ジゼルと私は朝の支度を済ますと私は早速世話になった医者に会いに行くと提案しようとしたらカーラが慌てた様子でやってきた。
「先生!フィナの容態が芳しくないようで……」
「フィナが?」
カーラは手に持っていた資料をジゼルに手渡した。ジゼルはそれに目を通すと険しい顔をした。
「薬効が落ちてきているのかもしれないわね。でも、あの子は精神的な問題もあるし……。最近のあの子の様子は?」
「何時も通りですよ。話そうとはしません」
「そう。薬の件もあるし私が様子を見てくるわ。ローレン、申し訳無いのだけど馬を出してくれる?」
「うん。いいよ」
また彼女の患者の話だろう。カーラは申し訳なさそうにジゼルの医療用鞄を渡した。
「先生すいませんがよろしくお願いします。今日中にはローレンの検査結果を出しますので」
「ええ。そちらはよろしく頼むわね。じゃあ…」
「おい!ジゼル!貴様どういうつもりだ!!」
ジゼルが足を進めようとした時、すごい剣幕で怒鳴りながら男が歩いてきた。黒い短髪に眼鏡をかけた背の高い男は鋭い目付きでジゼルを睨む。彼は憤慨しているようだった。
「ファドムさん、先生は…」
カーラはジゼルを庇うように先に口を開くも彼には無駄だった。
「貴様に話し掛けているのではない!!得たいの知れない者を保護したそうだな?!こいつか?!魔女の手先かもしれないんだぞ!!!」
私を睨み付けるファドムと言う男に気迫されるもジゼルは冷静に話した。
「手先ではないわ。彼女は患者よ。魔女に魔術をかけられているの。まだどういった症状が出るか詳しい事は分かっていないけれど、これから身体検査を進めていくわ」
「何も分かっていないのにそばに置く等危険すぎるだろ!!何かあったらどうするつもりだ?!帝国に身柄を引き渡すのが筋だろう!」
「身柄を引き渡した所で彼女の安全が保証されるの?あなたのように調べもしないのに決めつけて殺される可能性も考えられる。人狼病の時を忘れたの?あんな事が起きるなら私が保護をして治療をした方が良いと判断しただけよ。それに問題が起きたら私が如何なる責任も取るつもりだわ。私は医術師会の長なのよ」
「……っ!」
彼の言い分は一理あった。だけどそれ以上に彼女の言い分は彼を黙らせる程的確だったようだ。ジゼルはとにかく私の身を案じているという事だ。ファドムはジゼルをものすごい剣幕で睨み付けるも反論をしなかった。
「行きましょう、ローレン」
「え、あぁ、うん…」
「待て!!」
ジゼルが私の腕を引いて歩き出した時、ファドムにすごい勢いで肩を掴まれる。あまりの勢いに振り向くと彼の怒りは収まっていないようでたじろいだ。
「ファドム…!いい加減に…」
「貴様!何時でも私が殺せる事を忘れるな!!ちょっとでもおかしな事をしたらその首をはねてやるからな!!」
私にそう怒鳴り付けた彼は憤慨しながら大股で歩いて行ってしまった。私は魔女の手先と疑われて警告までされたようだが、今朝の印が広がったのを思い出すと魔女の手先と言うのはあながち間違ってはいないのかもしれない。
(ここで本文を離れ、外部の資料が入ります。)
Definition get_display_name (user : TgUser) : string :=
  if str_truthy (tg_username user)
  then String "@"%char (match tg_username user with Some x => x | None => "" end)
  else
    let name0 := if str_truthy (tg_first_name user)
                 then match tg_first_name user with Some x => x | None => "" end
                 else "" in
    let name1 := if str_truthy (tg_last_name user)
                 then String.append name0
                        (String " "%char
                           (match tg_last_name user with Some x => x | None => "" end))
                 else name0 in
    if nonempty (strip name1) then strip name1
    else String.append "User#" (str_of_Z (tg_id user)).

(** The user of an update, with the display name the handlers use. *)
Definition user_of (user : TgUser) : User :=
  {| uid := tg_id user; display_name := get_display_name user |}.

(** ** What the ledger keeps *)

Section Invariants.
Context {A : Type}.

(** Item ids are distinct and below the next id to hand out. *)
Definition item_ids_ok (b : Bill A) : bool :=
  nodupb (map (@id A) (items b))
  && forallb (fun it => (id it <? next_item_id b)%Z) (items b).

(** No member holds two claims on one item. *)
Definition claims_distinct (b : Bill A) : bool :=
  forallb (fun it => nodupb (map user_id (claimed_by it))) (items b).

(** Whoever holds a claim is a member. *)
Definition claimants_joined (b : Bill A) : bool :=
  forallb (fun it =>
    forallb (fun c => is_member (user_id c) (members b)) (claimed_by it))
    (items b).

Definition member_keys_distinct (b : Bill A) : bool :=
  nodupb (map fst (members b)).

(** Document ids are distinct and below the next one, and no two
    documents that are not finalized belong to the same chat. *)
Definition store_ok (st : Store A) : bool :=
  nodupb (map (@_id A) (docs st))
  && forallb (fun d => (_id d <? next_doc_id st)%Z) (docs st)
  && nodupb (map (@chat_id A) (filter (fun d => negb (is_finalized d)) (docs st))).

(** The items [photo_handler] appends for the extracted entries: ids
    count up from [start]. *)
Fixpoint added_items (start : Z) (l : list (string * A)) : list (Item A) :=
  match l with
  | [] => []
  | e :: r =>
      {| id := start; name := fst e; price := snd e; claimed_by := [] |}
      :: added_items (start + 1) r
  end.

(** How many claims of [u] the items hold. *)
Definition claims_of (u : Z) (l : list (Item A)) : nat :=
  fold_right (fun it n =>
    (List.length (filter (fun c => (user_id c =? u)%Z) (claimed_by it)) + n)%nat)
    0%nat l.

End Invariants.

(** Two documents that agree on every key but [members]. *)
Definition same_but_members {A : Type} (b b' : Bill A) : Prop :=
  _id b' = _id b /\ chat_id b' = chat_id b
  /\ creator_id b' = creator_id b /\ creator_name b' = creator_name b
  /\ currency b' = currency b /\ jpy_to_thb_rate b' = jpy_to_thb_rate b
  /\ service_charge_pct b' = service_charge_pct b /\ vat_pct b' = vat_pct b
  /\ fees_mode b' = fees_mode b
  /\ items b' = items b /\ next_item_id b' = next_item_id b
  /\ created_at b' = created_at b
  /\ is_finalized b' = is_finalized b /\ finalized_at b' = finalized_at b
  /\ awaiting_photo b' = awaiting_photo b
  /\ awaiting_manual_rate b' = awaiting_manual_rate b
  /\ awaiting_fees b' = awaiting_fees b.

(** The ways a handler changes the bill it writes back. *)
Inductive bill_change {A : Type} : Bill A -> Bill A -> Prop :=
| change_fields (b b' : Bill A) :
    _id b' = _id b -> items b' = items b -> members b' = members b ->
    next_item_id b' = next_item_id b -> chat_id b' = chat_id b ->
    bill_change b b'
| change_join (b : Bill A) (u : Z) (nm : string) :
    is_member u (members b) = false ->
    bill_change b (set_members b (members b ++ [(u, nm)]))
| change_add (b : Bill A) (nm : string) (p : A) :
    bill_change b (fst (add_item_to_bill b nm p))
| change_claim (b : Bill A) (n u : Z) (nm : string) (item : Item A) :
    get_item b n = Some item ->
    is_member u (members b) = true ->
    claims_has u (claimed_by item) = false ->
    bill_change b
      (update_claims b n (fun cs => cs ++ [{| user_id := u; claim_name := nm |}]))
| change_unclaim (b : Bill A) (n u : Z) :
    bill_change b (update_claims b n (claims_without u))
| change_reset (b : Bill A) (u : Z) :
    bill_change b
      (set_items b
         (map (fun it => set_claimed_by it (claims_without u (claimed_by it)))
              (items b)))
| change_trans (b b1 b2 : Bill A) :
    bill_change b b1 -> bill_change b1 b2 -> bill_change b b2.

(** ** Amounts the fee engine can work with

    Stated with the program's own comparisons, so that they read the same
    on floats and in exact arithmetic. *)

Section Amounts.
Context {A : Type} `{PyNum A} `{PyParse A}.

(** [0 <= v] for a stored percentage; an unset one passes. *)
Definition pct_ok (v : option A) : bool :=
  match v with
  | Some x => leb zero x
  | None => true
  end.

(** Every price is above zero and no percentage is below zero. *)
Definition money_ok (b : Bill A) : bool :=
  forallb (fun it => ltb zero (price it)) (items b)
  && pct_ok (service_charge_pct b)
  && pct_ok (vat_pct b).

Definition sound_bill (b : Bill A) : bool :=
  money_ok b && claims_distinct b && claimants_joined b && member_keys_distinct b.




End Amounts.

(** * Properties *)

Unset Implicit Arguments.

(** ** The fee engine, for every number type *)

Section FeeEngineFacts.
Context {A : Type} `{PyNum A}.

Lemma item_per_person_some (item : Item A) :
  exists v, item_per_person item = Some v.
Proof.
  unfold item_per_person.
  destruct (claimed_by item) as [|c cs]; simpl; eauto.
Qed.

Lemma person_total_step_some (u : Z) (t : A) (item : Item A) :
  exists t', person_total_step u (Some t) item = Some t'.
Proof.
  unfold person_total_step.
  destruct (claims_has u (claimed_by item)); eauto.
  destruct (item_per_person_some item) as [v ->]; eauto.
Qed.

Lemma person_total_fold_some (u : Z) (l : list (Item A)) :
  forall t, exists t', fold_left (person_total_step u) l (Some t) = Some t'.
Proof.
  induction l as [|it l IH]; intros t; cbn [fold_left]; eauto.
  destruct (person_total_step_some u t it) as [t' ->]. apply IH.
Qed.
「ごめんなさいローレン。彼は何時もああなのよ。あなたの安全は私が保証するから気にしなくて良いわ」
「…うん。分かったよ」
「じゃあ、行きましょう」
ファドムの後ろ姿にため息を溢すジゼルを見ると彼は突っ掛かりやすい質なのだろう。彼女は動じてもいなかったが、ファドムの言っていた事は正しくもあってそうだったと自分の立場を改めて理解させられた。
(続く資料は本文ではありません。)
Lemma mul_m1 (x : float) : (x * -1)%float = (- x)%float.
Proof.
  apply Prim2SF_inj. rewrite mul_spec, opp_spec, Prim2SF_m1.
  pose proof (Prim2SF_valid x) as Hv.
  destruct (Prim2SF x) as [s | s | | s m e]; simpl in *;
    rewrite ?xorb_true_r; try reflexivity.
  rewrite Pos.mul_comm. now apply binary_round_aux_scaled.
Qed.

(** *** Comparisons *)

Lemma SFcompare_refl x : SFcompare x x = Some Eq \/ SFcompare x x = None.
Proof.
  destruct x as [s | s | | s m e]; simpl; auto.
  - destruct s; auto.
  - left. destruct s; rewrite Z.compare_refl, Pos.compare_cont_refl; reflexivity.
Qed.

Lemma ltb_irrefl (x : float) : (x <? x)%float = false.
Proof.
  rewrite ltb_spec. unfold SFltb.
  destruct (SFcompare_refl (Prim2SF x)) as [-> | ->]; reflexivity.
Qed.

(** A number strictly above [0.0] is a positive finite number or [+oo]. *)
Lemma ltb_zero_pos (x : float) :
  (0 <? x)%float = true ->
  SFsign (Prim2SF x) = Some false /\ is_zero_sf (Prim2SF x) = false.
Proof.
  rewrite ltb_spec. change (Prim2SF 0) with (S754_zero false).
  unfold SFltb. destruct (Prim2SF x) as [s | s | | s m e]; simpl;
    try discriminate; destruct s; try discriminate; auto.
Qed.

(** A number with the sign bit set compares below or equal to [0.0]. *)
Lemma leb_zero_of_sign (x : float) :
  SFsign (Prim2SF x) = Some true -> (x <=? 0)%float = true.
Proof.
  rewrite leb_spec. change (Prim2SF 0) with (S754_zero false).
  unfold SFleb. destruct (Prim2SF x) as [s | s | | s m e]; simpl;
    try discriminate; intros [= ->]; reflexivity.
Qed.

(** *** Signs of quotients and products *)

Lemma SFdiv_core_nonneg mx ex my ey :
  0 <= fst (fst (SFdiv_core_binary prec emax (Z.pos mx) ex (Z.pos my) ey)).
Proof.
  unfold SFdiv_core_binary.
  set (s := _ - _ - _).
  set (m' := match s with Z0 => _ | Z.pos _ => _ | Z.neg _ => _ end).
  assert (Hm : 0 <= m').
  { subst m'. destruct s; try lia. apply Z.shiftl_nonneg. lia. }
  pose proof (Z.div_pos m' (Z.pos my) Hm ltac:(lia)) as Hq.
  unfold Z.div in Hq. destruct (Z.div_eucl m' (Z.pos my)) as [q r].
  exact Hq.
Qed.

(** Dividing a positive number by a positive finite number gives a
    number with a clear sign bit that is not a NaN. *)
Lemma SFdiv_pos_sign x my ey :
  SFsign x = Some false -> is_zero_sf x = false ->
  SFsign (SFdiv prec emax x (S754_finite false my ey)) = Some false.
Proof.
  destruct x as [s | s | | s m e]; simpl; try discriminate;
    intros [= ->] _; try reflexivity.
  pose proof (SFdiv_core_nonneg m e my ey) as Hq.
  destruct (SFdiv_core_binary prec emax (Z.pos m) e (Z.pos my) ey) as [[mz ez] lz].
  apply binary_round_aux_sign. exact Hq.
Qed.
医術師会を出てからジゼルに行き先を案内されながら馬で移動をする。カーラと話していたフィナに会いに行くようだが移動をしている時ジゼルはフィナについて詳しく教えてくれた。フィナはどうやら魔術師の人狼病患者らしい。人狼病患者は医術師会の権限の元で保護をして治療されているらしいが狼になる比率が高くなっているのと人間に戻す薬の効果が軽減しているらしいのだ。
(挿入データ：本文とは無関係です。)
Lemma sentinel_entries_ignored_witness :
  value_step (B := Plain.builtins) "FR"
             (mk_instant 1609459200000000 "Europe/Paris")
             (combine (map datetime prices) prices) (entry "2" "ND")
  = Ok (combine (map datetime prices) prices)
  /\ fetch_price (B := Plain.builtins) "FR" (without_sentinels mixed)
     = fetch_price (B := Plain.builtins) "FR" mixed.
Proof.
  apply (@sentinel_entries_ignored Plain.builtins). reflexivity.
Defined.

Lemma usable_entries_timestamped_witness :
  fetch_price (B := Plain.builtins) "FR" scenario_c
  = Ok [ mk_datum "FR" "EUR" (mk_instant 1609459200000000 "Europe/Paris")
                  "rte-france.com"
                  (Some (S754_finite false 6361334473660826 (-47)));
         mk_datum "FR" "EUR" (mk_instant 1609466400000000 "Europe/Paris")
                  "rte-france.com"
                  (Some (S754_finite false 6473924464345088 (-47))) ].
Proof.
  refine (proj2 (proj2
    (@usable_entries_timestamped Plain.builtins Plain.tzdata "FR" mixed
       prices
       (mk_instant 1609459200000000 "UTC")
       (S754_finite false 6361334473660826 (-47))
       (S754_finite false 6473924464345088 (-47))
       _ _ _ _ _ _ _ _))); try reflexivity.
  - vm_compute. discriminate.
  - vm_compute. discriminate.
Defined.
基本的に人狼病とは人が狼に変身してしまい、理性も何も消失し獣そのものになってしまう病気らしいが、それは一時的なもので人間に戻るとちゃんと自我を取り戻す。
だが、フィナに関しては魔術師の血のせいもあってか、その獣化が深刻らしく人間でいる時間が短くなっているようだった。しかも彼女は他の人狼病患者に比べるととても凶暴化してしまうらしい。
フィナは他にも精神的な問題もあってとても不安定な状態らしかった。ジゼルはフィナをとても心配しているようだがフィナについて一通り話し終わると彼女は思い出したように話を変えた。